Your answer is the line containing "- exact conversation_run." plus every line after it to the end of the data below, transcribed exactly and with nothing else.

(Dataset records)

━━━━

(** The matches reported are 0, 2 and, after the sweep, 0 blocks of four
    characters, where a radix cache that keeps everything has 0, 2 and 3. *)
Theorem decisions_follow_radix_cache_witness :
  ((λ q, rd_matched_prefix_len (RoutedPrompts.q_decision q)) <$> conversation) = [0; 2; 0] ∧
  ∀ i q, conversation !! i = Some q →
    RoutedPrompts.agrees (Router.block_size router_a) (take i conversation) q.
Proof.
  split; [vm_compute; reflexivity|].
  apply (decisions_follow_radix_cache (V := unit) router_a third_turn.2 false conversation
    router_a_index_ok).
  - intros w h. apply (bi_new_holds (T := PrefixIndex.t)).
  - exact conversation_run.
  - assert (Hall : Forall (λ q, Forall (λ p, no_collision q p 4)
      (RoutedPrompts.q_prompt <$> conversation)) (RoutedPrompts.q_prompt <$> conversation))
      by (apply (bool_decide_unpack _); vm_compute; exact I).
    intros q p Hq Hp. rewrite Forall_forall in Hall. specialize (Hall q Hq).
    rewrite Forall_forall in Hall. by apply Hall.
Defined.
End witnesses.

━━━━

__YOUR SOLUTION__.
  - exact conversation_run.
  - assert (Hall : Forall (λ q, Forall (λ p, no_collision q p 4)
      (RoutedPrompts.q_prompt <$> conversation)) (RoutedPrompts.q_prompt <$> conversation))
      by (apply (bool_decide_unpack _); vm_compute; exact I).
    intros q p Hq Hp. rewrite Forall_forall in Hall. specialize (Hall q Hq).
    rewrite Forall_forall in Hall. by apply Hall.
Defined.
End witnesses.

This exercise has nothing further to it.